Board Chairwoman Pam Adamson said Beasley “stood above all others” during the board’s nationwide search.
Outgoing Superintendent Luvenia Jackson said the board has paved the way for “a very smooth transition,” with Beasley expected to take the reigns from Jackson on July 1.
Beasley was announced as the board’s “sole finalist for superintendent” on April 24 after more than a month of interviewing nine candidates.
According to the contract “the superintendent shall have full and complete charge of the administration of the schools,” which includes participating in all meetings of the board; direct, assign and transfer teachers and other school district employees under his direct supervision; follow board policy and contracts, organize and arrange the administrative and supervisory staff as best serves the school district, subject to approval of the board; and assume responsibility for the overall financial planning of the district.

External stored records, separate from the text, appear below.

(** * obsidian-chat: ingestion and retrieval pipeline

    A shallow embedding of the chunker ([app/services/chunker.py]), the
    OpenAI embedder ([app/services/embedder/openai_impl.py]), the vector
    store ([app/services/vectorstore.py]) and the vault scanner
    ([app/services/vault_manager.py]), with the properties the design
    document states about them.

    Python integers are [Z]. The text the chunker cuts is a list of
    characters of any type; ids, paths, hashes and stored contents are
    [string]. A raised exception is a [Raise] result. A [while] loop is a
    fuelled fixpoint that answers [None] when the fuel runs out before
    the loop condition turns false. *)

From Stdlib Require Import String Ascii ZArith QArith Lia Bool List Sorted.
Import ListNotations.

Local Open Scope Z_scope.

(** ** Python built-ins *)

Module Py.
Section Seq.
Context {A : Type}.

(** [len(l)] *)
Definition len (l : list A) : Z := Z.of_nat (List.length l).

(** The bound of a slice: a negative index counts from the end, and the
    result is clamped to [0, len]. *)
Definition clamp (n i : Z) : Z :=
  if i <? 0 then Z.max 0 (i + n) else Z.min i n.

Additionally, Beasley is charged with suggesting policies, rules, regulations and procedures deemed necessary for the well-order of the school district.

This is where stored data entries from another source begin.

(** The grouping dictionary has one key per distinct ticker. *)
Lemma grouping_size (m : list (string * option string))
      (t2c : gmap string (list string)) :
  (forall ticker, t2c !! ticker = nonempty (sharing m ticker)) ->
  size t2c = size (ticker_symbols (legacy m)).
Proof.
  intros Hall. rewrite <- size_dom. f_equal. apply set_eq. intros s.
  rewrite ticker_symbols_elem, legacy_symbols, <- sharing_nonempty, elem_of_dom, Hall.
  destruct (sharing m s); cbn; split.
  - intros [x Hx]. discriminate.
  - intros H. contradiction.
  - intros _. discriminate.
  - intros _. eauto.
Qed.

Local Abbreviation is_object :=
  (fun item : string * MapVal => exists sym notes, snd item = VObj sym notes).

Lemma dict_set_objects (d : list (string * MapVal)) (k : string)
      (sym notes : option string) :
  Forall is_object d -> Forall is_object (PyDict.set d k (VObj sym notes)).
Proof.
  induction d as [| [k0 v0] d IH]; intros Hd; cbn [PyDict.set].
  - constructor; [cbn; eauto | constructor].
  - apply Forall_cons in Hd. destruct Hd as [H0 Hd].
    destruct (String.eqb k0 k); constructor; auto. cbn. eauto.
Qed.

Lemma dict_set_nonempty {V : Type} (d : list (string * V)) (k : string)
      (v : V) :
  PyDict.set d k v <> [].
Proof.
  destruct d as [| [k0 v0] d]; cbn; [| destruct (String.eqb k0 k)];
    discriminate.
Qed.

Lemma annotate_company_objects (duplicates : gmap string (list string))
      (d : list (string * MapVal)) (item : string * MapVal) :
  Forall is_object d ->
  Forall is_object (annotate_company duplicates d item) /\
  annotate_company duplicates d item <> [].
Proof.
  intros Hd. unfold annotate_company.
  destruct (sym_of item.2 ≫= (fun t => duplicates !! t));
    (split; [apply dict_set_objects, Hd | apply dict_set_nonempty]).
Qed.

Lemma annotate_objects (duplicates : gmap string (list string))
      (l : list (string * MapVal)) (acc : list (string * MapVal)) :
  Forall is_object acc ->
  Forall is_object (fold_left (annotate_company duplicates) l acc) /\
  (l <> [] ->
   fold_left (annotate_company duplicates) l acc <> []).
Proof.
  revert acc. induction l as [| x l IH]; intros acc Hacc; cbn [fold_left].
  - split; [exact Hacc | congruence].
  - destruct (annotate_company_objects duplicates acc x Hacc) as [Hobj Hne].
    destruct (IH _ Hobj) as [Hall Hrest]. split; [exact Hall |].
    intros _. destruct l as [| y l]; [exact Hne |].
    apply Hrest. discriminate.
Qed.

(** The grouping raises [TypeError] on any non-empty annotated mapping. *)
Lemma group_by_ticker_annotated (duplicates : gmap string (list string))
      (mappings : list (string * MapVal)) :
  mappings <> [] ->
  group_by_ticker (annotate duplicates mappings) = Raise TypeError.
Proof.
  intros Hne. unfold annotate.
  destruct (annotate_objects duplicates mappings [] (Forall_nil_2 _))
    as [Hobj Hnonempty].
  specialize (Hnonempty Hne).
  destruct (fold_left (annotate_company duplicates) mappings [])
    as [| [c v] post]; [contradiction |].
  apply Forall_cons in Hobj. destruct Hobj as [(sym & notes & Hv) _].
  cbn in Hv. subst v.
  apply (group_by_ticker_object [] post c sym notes).
Qed.

End CleanupFacts.

Section CleanupMore.

Import Utils DuplicateSpec ArtifactSpec MappingStoreSpec.

(** X16. With a latest artifact of plain values, [clean_duplicate_tickers]
    reads the taxonomy before it looks for duplicates: without the taxonomy
    file it raises [FileNotFoundError] whatever the mapping holds.  With the
    taxonomy and no ticker shared by two companies it reports that there is
    nothing to clean and leaves the directory exactly as it was. *)
Theorem clean_duplicate_tickers_nothing_to_clean
        (w : World) (latest : string) (md : gmap string MetaVal)
        (m : list (string * option string)) :
  FileUtils.get_latest_mapping_file w
    = (Some latest, Some (MappingArtifact md (legacy m))) ->
  (files w !! "enriched_market_matrix.json" = None ->
   clean_duplicate_tickers w = Raise FileNotFoundError) /\
  (forall total,
      read_taxonomy_total w = Ok total ->
      (forall ticker, (length (sharing m ticker) <= 1)%nat) ->
      clean_duplicate_tickers w = Ok (w, NoDuplicates)).
Proof.
  intros Hlatest. unfold clean_duplicate_tickers. rewrite Hlatest. split.
  - intros Hmissing. unfold read_taxonomy_total. rewrite Hmissing. reflexivity.
  - intros total Htotal Hsingle. rewrite Htotal. cbn [bind].
    destruct (group_by_ticker_sharing m) as (t2c & Hgroup & Hall).
    rewrite Hgroup. cbn [bind].
    destruct (decide (find_duplicates t2c = ∅)) as [_ | Hsome];
      [reflexivity |].
    exfalso. apply Hsome. apply map_empty. intros ticker.
    destruct (find_duplicates t2c !! ticker) as [cs |] eqn:Hcs;
      [| reflexivity].
    apply (duplicates_sharing m t2c Hall) in Hcs. destruct Hcs as [-> Hlen].
    specialize (Hsingle ticker). lia.
Qed.

(** X17. When some ticker is shared, the artifact [clean_duplicate_tickers]
    saves lists the companies of the original in their order, each with its
    ticker as [sym] and its note.  Its metadata names the original file,
    gives the taxonomy total, and gives as [mapped_companies] the number of
    distinct tickers, which is what [count_unique_tickers] answers on the
    original directory, not the number of companies that have a ticker. *)
Theorem clean_duplicate_tickers_output
        (w : World) (latest : string) (md : gmap string MetaVal)
        (m : list (string * option string)) (total : Z) :
  FileUtils.get_latest_mapping_file w
    = (Some latest, Some (MappingArtifact md (legacy m))) ->
  NoDup (map fst m) ->
  read_taxonomy_total w = Ok total ->
  (exists ticker, (1 < length (sharing m ticker))%nat) ->
  exists w' output_file duplicates,
    clean_duplicate_tickers w = Ok (w', Cleaned duplicates output_file) /\
    (body <$> files w' !! output_file)
      = Some (MappingArtifact
                (<["mapped_companies" :=
                     MNum (Z.of_nat (count_unique_tickers w))]>
                 (<["total_companies" := MNum total]>
                  (<["original_file" := MStr latest]>
                   (<["source" := MStr "duplicate_cleanup"]> ∅))))
                (map (annotated_entry m) m)).
Proof.
  intros Hlatest Hnodup Htotal [shared Hshared].
  unfold clean_duplicate_tickers, count_unique_tickers.
  rewrite Hlatest, Htotal. cbn [bind].
  destruct (group_by_ticker_sharing m) as (t2c & Hgroup & Hall).
  rewrite Hgroup. cbn [bind].
  destruct (decide (find_duplicates t2c = ∅)) as [Hnone | _].
  { exfalso.
    pose proof (proj2 (duplicates_sharing m t2c Hall shared (sharing m shared))
                      (conj eq_refl Hshared)) as Hfound.
    rewrite Hnone, lookup_empty in Hfound. discriminate. }
  match goal with
  | |- context [FileUtils.save_mappings w ?nm ?meta FileUtils.default_base] =>
      destruct (save_mappings_written w nm meta) as (k & Hrun & _);
      rewrite Hrun
  end.
  cbn [bind]. eexists _, _, _. split; [reflexivity |].
  cbn [write_file files]. rewrite lookup_insert_eq.
  cbn [fmap option_fmap option_map body].
  rewrite (read_taxonomy_total_get_total w total Htotal).
  rewrite (annotate_in_order m t2c Hall m Hnodup).
  rewrite (grouping_size m t2c Hall).
  reflexivity.
Qed.
(** X11: when a restart is due and the request for the server version fails
    (network failure, an error code, or a body that does not decode), the
    installer raises a [ClickException] after that one request: nothing is
    uploaded, in package mode or in playground mode. *)
Theorem version_lookup_failure_stops_install st playground restart e w :
  String.eqb restart "no" = false ->
  String.eqb restart "yes" || has_python_files st = true ->
  version_lookup_fails (server e (sent w)) = true ->
  install_scanned apiurl apikey st playground restart e w
  = (Raised ClickException, after_request list_q e w).
Proof.
  intros Hno Hyes Hfail.
  unfold install_scanned, or_return at 1. unfold bind at 1.
  unfold decide_restart. rewrite Hno, Hyes. unfold go_on at 1, ret at 1.
  unfold bind at 1, server_version_phase. unfold bind at 1, http at 1.
  unfold version_lookup_fails in Hfail.
  destruct (server e (sent w)) as [r|]; [|reflexivity].
  destruct (status_code r =? 200)%Z; cbn [negb].
  - destruct (json_body r); [discriminate|reflexivity].
  - now rewrite Hfail.
Qed.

Benefits of the position include a $1,500 monthly housing allowance and an $800 monthly car allowance for the first year, to increase annually. The BOE will also provide Beasley with the use of equipment and technology “suited to the efficient performance of his duties,” which includes a cell phone, laptop, home fax machine, home phone line and Internet.
Beasley began working for the district in July 2016 and has served in educational leadership positions in Alabama, Texas and Georgia.
“I know the community, and I’ve worked in and out of state. I believe my services and expertise are what this community needs and can be of value,” Beasley said in April after the board’s announcement.